For categorical data, this is not necessarily a big problem. Just create additional categories for each type of missing. But this can be a more challenging problem when representing continuous data (e.g., income). Some people will use codes like 99999, 99998, 99997 to represent missings, leaving it to the user to recognize that these values are missing and recode them as such when performing analysis. I would like to avoid this. Other workarounds include having a parallel table that includes a categorical variable for each continuous variable, where the categorical variable indicates missingness and category of missingness. I would also like to avoid this.
For comparison, Stata (which, of course, is not a database management system) stores data in a single table and encodes missings as ., .a, .b, etc. Each of these categories of missing can have a different label affixed to it indicating its category of missing.
What I would love is if a database system could accommodate missings the way that stata does. Basically, different types of Nulls, each with their own label. Does anything like this exist? Is there a convenient way to simulate this functionality if it does not exist with any database or DBMS?

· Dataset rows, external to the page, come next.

(** ** The invariant *)

(** The snapshot [r] and the transaction [rt] of one reader. *)
Record follows (pages : Store) (ps : Z) (r : TrackedReader) (rt : ReadTxn) (id : Z) : Prop := mkFollows {
  fw_id : rt_entry_id rt = id;
  fw_tracked : tr_entry_id r = id;
  fw_root : tr_root_page_id r = rt_root_page_id rt;
  fw_cached : forall g, rt_cached_root rt = Some g ->
    rt_root_page_id rt <> 0 /\ read_node_guard (btree_open pages (rt_root_page_id rt) 4 ps) (rt_root_page_id rt) = Ok g;
}.

(** [W] is the state the header on disk describes. *)
Record base_ok (d : Db) (W : WriterState) (m c : kv) (readers : gmap Z ReadTxn) (pins : gmap Z (kv * kv)) (U : gset Z) (D : Disk)
  : Prop := mkBaseOk {
  bo_config : config_ok K (db_config d);
  bo_disk : disk_ok K (db_page_size d) (db_pages d) W m c D;
  bo_readers : forall r, r ∈ db_readers d -> exists m c used,
    reader_ok K (db_page_size d) (db_pages d) W D r m c used /\ used ⊆ U;
  bo_pins : forall id, match readers !! id, pins !! id with
    | Some rt, Some (m, c) => exists r used, r ∈ db_readers d /\ used ⊆ U /\
        reader_ok K (db_page_size d) (db_pages d) W D r m c used /\ follows (db_pages d) (db_page_size d) r rt id
    | None, None => True
    | _, _ => False
    end;
  bo_ids : NoDup (tr_entry_id <$> db_readers d);
  bo_known : forall r, r ∈ db_readers d -> is_Some (readers !! tr_entry_id r) /\ tr_entry_id r < db_reader_seq d;
}.

(** The handle agrees with what is on disk. *)
Record live_ok (d : Db) (W : WriterState) (D : Disk) : Prop := mkLiveOk {
  lo_writer : same_core W (db_writer d);
  lo_count : count_ok (db_retain d) (ws_commit_history_count (db_writer d)) (size (dk_rows D));
}.
Definition snapshot_current (d : Db) (W : WriterState) : Prop :=
  rs_commit_id (db_snapshot d) = ws_latest_commit_id W /\ rs_root_page_id (db_snapshot d) = ws_root_page_id W /\
  rs_catalog_root_page_id (db_snapshot d) = ws_catalog_root_page_id W.

(** The state and the disk without the commit history. *)
Definition forget_history (s : WriterState) : WriterState :=
  mkWriterState (ws_root_page_id s) (ws_next_page_id s) (ws_latest_commit_id s) (ws_catalog_root_page_id s)
    (ws_catalog_root_txn_id s) (ws_free_list_root_page_id s) (ws_free_list_entries s) 0 (ws_commit_history_root_version s)
    (ws_commit_history_count s) (ws_pending_apply_journal_id s) (ws_restore_mode s) (ws_commit_retain_policy_tag s)
    (ws_commit_retain_policy_value s).
Definition without_history (D : Disk) : Disk := mkDisk (dk_data D) (dk_catalog D) [] ∅ (dk_links D).

(** What of the state on disk is still there: the history is not once it is torn. *)
Definition described (torn : bool) (h : MainDbHeaderFields) : WriterState :=
  if torn then forget_history (writer_of_header h) else writer_of_header h.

For context, I am a 'data scientist' (what does that even mean). We are collecting a large amount of not-very-well-organized data and normalizing it in a database. Some data is missing for reasons we don't know (data entry error?). Other data is missing because it is not applicable to the person. Sometimes it is missing because the value was implausible and we recoded it as missing.
The appropriate way to handle these missings in subsquent statistical analysis will depend upon why these variables are missing. It is important not to throw away this information as we take disorganized flat files and convert them into our well-organized, normalized data tables.
I imagine you experts might be familiar with this problem and might have some insights into how to deal with it. Maybe I am thinking about this problem the wrong way.